Opposition from the Treatment System and AA/Al-Anon
Despite the strong evidence behind the physician and pilot programs, many treatment centers, interventionists, and AA/Al-Anon sponsors push back against this model. If your loved one is currently in treatment or attending AA, he/she may be hearing messages that discourage participation in a structured, family-supported case-management approach. And when a family member or advisor sincerely believes in the “rock bottom approach”, the resistance becomes even stronger. However, dialoguing with dissenters is a must, as families are most effective when everyone is aligned around the same recovery plan.
It’s worth noting that AA itself acknowledges the importance of early intervention—something many people, including long-time members, don’t realize. In the AA Big Book, the preface to the second set of personal stories is titled “They Stopped in Time,”[iii] emphasizing that individuals sought help before catastrophic consequences occurred:
They saw that they had become actual or potential alcoholics, even though no serious harm had yet been done…. Certainly, no sane man would wait for a malignant growth to become fatal before seeking help.[iv]
For those who object to early intervention or dismiss the structured doctor/pilot model, this passage can be a helpful reminder that the principle of “bringing the bottom up” exists within the AA tradition itself. More importantly, today’s drug landscape leaves very little margin for waiting. With fentanyl-adulterated substances and an unpredictable supply, even a single use can be fatal. Too many families have learned this the hardest way. Rather than engaging in arguments, offer clear, compassionate facts—and refocus the conversation on why early, coordinated action saves lives.
Despite these barriers, the question remained: if we know what works, why aren’t we offering it more broadly? That question ultimately led me to look deeper into how these programs function—and whether their principles could be effective in my work with families.
What I Did When I Learned Pilots Were Actually Getting Better
After learning about the exceptional outcomes of the pilot recovery program, I couldn’t shake the question of why these results weren’t being replicated elsewhere. I had known—both personally and through heartbreaking stories in the news—people who traveled to Minnesota for treatment full of hope, only to relapse afterward. Some of them didn’t survive. The idea that a proven, structured model existed while families continued to bury loved ones was impossible to ignore.
So, I contacted administrators at Hazelden to ask a straightforward question: could patients outside the aviation world enroll in these specialized services? I assumed the answer would be yes—what family wouldn’t want the highest level of support, especially when lives were on the line?
The answer was no.
I was told that the physician and pilot protocols “could not be applied” to the general population because pilots (and doctors) were supposedly so unique that what worked for them would not work for anyone else.
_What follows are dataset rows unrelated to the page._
Lemma ws_await_result {A} polls (p : S -> S * poll A) (x : Mux) a :
  (ws_await polls p x).2 = Ret a -> exists s, (p s).2 = Ready a.
Proof.
  revert x. induction polls as [|n IH]; intros x; [easy|]. cbn.
  destruct (p (mx_ws x)) as [ws [b|]] eqn:Hp; [|apply IH].
  intros [= ->]. exists (mx_ws x). now rewrite Hp.
Qed.

Lemma preserves_bind_res {A B} (P : A -> Prop) (m : @M C O W S A) (k : A -> @M C O W S B) :
  preserves m -> (forall x a, (m x).2 = Ret a -> P a) -> (forall a, P a -> preserves (k a)) ->
  preserves (mbind k m).
Proof.
  intros Hm HP Hk x Hx. unfold mbind, M_bind. specialize (Hm x Hx). specialize (HP x).
  destruct (m x) as [x' [a| | |]]; try easy. apply Hk; [|easy]. now apply HP.
Qed.

Lemma preserves_ws_start_send m : preserves (ws_start_send_m m).
Proof.
  intros x Hx. unfold ws_start_send_m. destruct (ws_start_send m (mx_ws x)). now apply wf_set_ws.
Qed.

Lemma preserves_dropped_ports fuel : preserves (process_dropped_ports_task fuel).
Proof.
  induction fuel as [|n IH]; [apply preserves_park|]. intros x Hx. cbn.
  pose proof (view_poll_recv _ (mx_dropped_ports x)) as Hv. destruct (poll_recv (mx_dropped_ports x)) as [q r].
  assert (Hx1 : mux_wf (set_dropped x q)).
  { apply wf_set_dropped; [|easy]. cbn in Hv. rewrite Hv, (proj2 (proj2 (spec_recv_flags _))).
    apply (wf_queues _ _ Hx). }
  destruct r as [[id|]|]; [|easy..]. case_bool; [easy|].
  apply (preserves_bind _ _ (preserves_close_port id false)); [intros; apply IH|easy].
Qed.

Lemma recv_tx_capacity x : mux_wf x -> capacity (poll_recv (mx_tx_frame x)).1 = None.
Proof.
  intros Hx. rewrite view_poll_recv, (proj2 (proj2 (spec_recv_flags _))). apply (wf_queues _ _ Hx).
Qed.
The implication was clear: these life-saving tools were reserved only for certain professions, not for the average parent, spouse, son, or daughter fighting the same disease.
That explanation didn’t sit right with me. It didn’t sit right with the families I knew who were losing loved ones. And it certainly didn’t sit right with the reality that addiction doesn’t discriminate—only access to effective care does.
So, I kept digging.
I soon learned that doctors were achieving similarly remarkable outcomes in their state Physician Health Programs (PHPs). I reached out to the administrators running them, looking for the underlying principles that made these programs work. Slowly, a picture emerged: accountability, structure, leverage, and consistent monitoring—elements that didn’t require a medical license to be effective.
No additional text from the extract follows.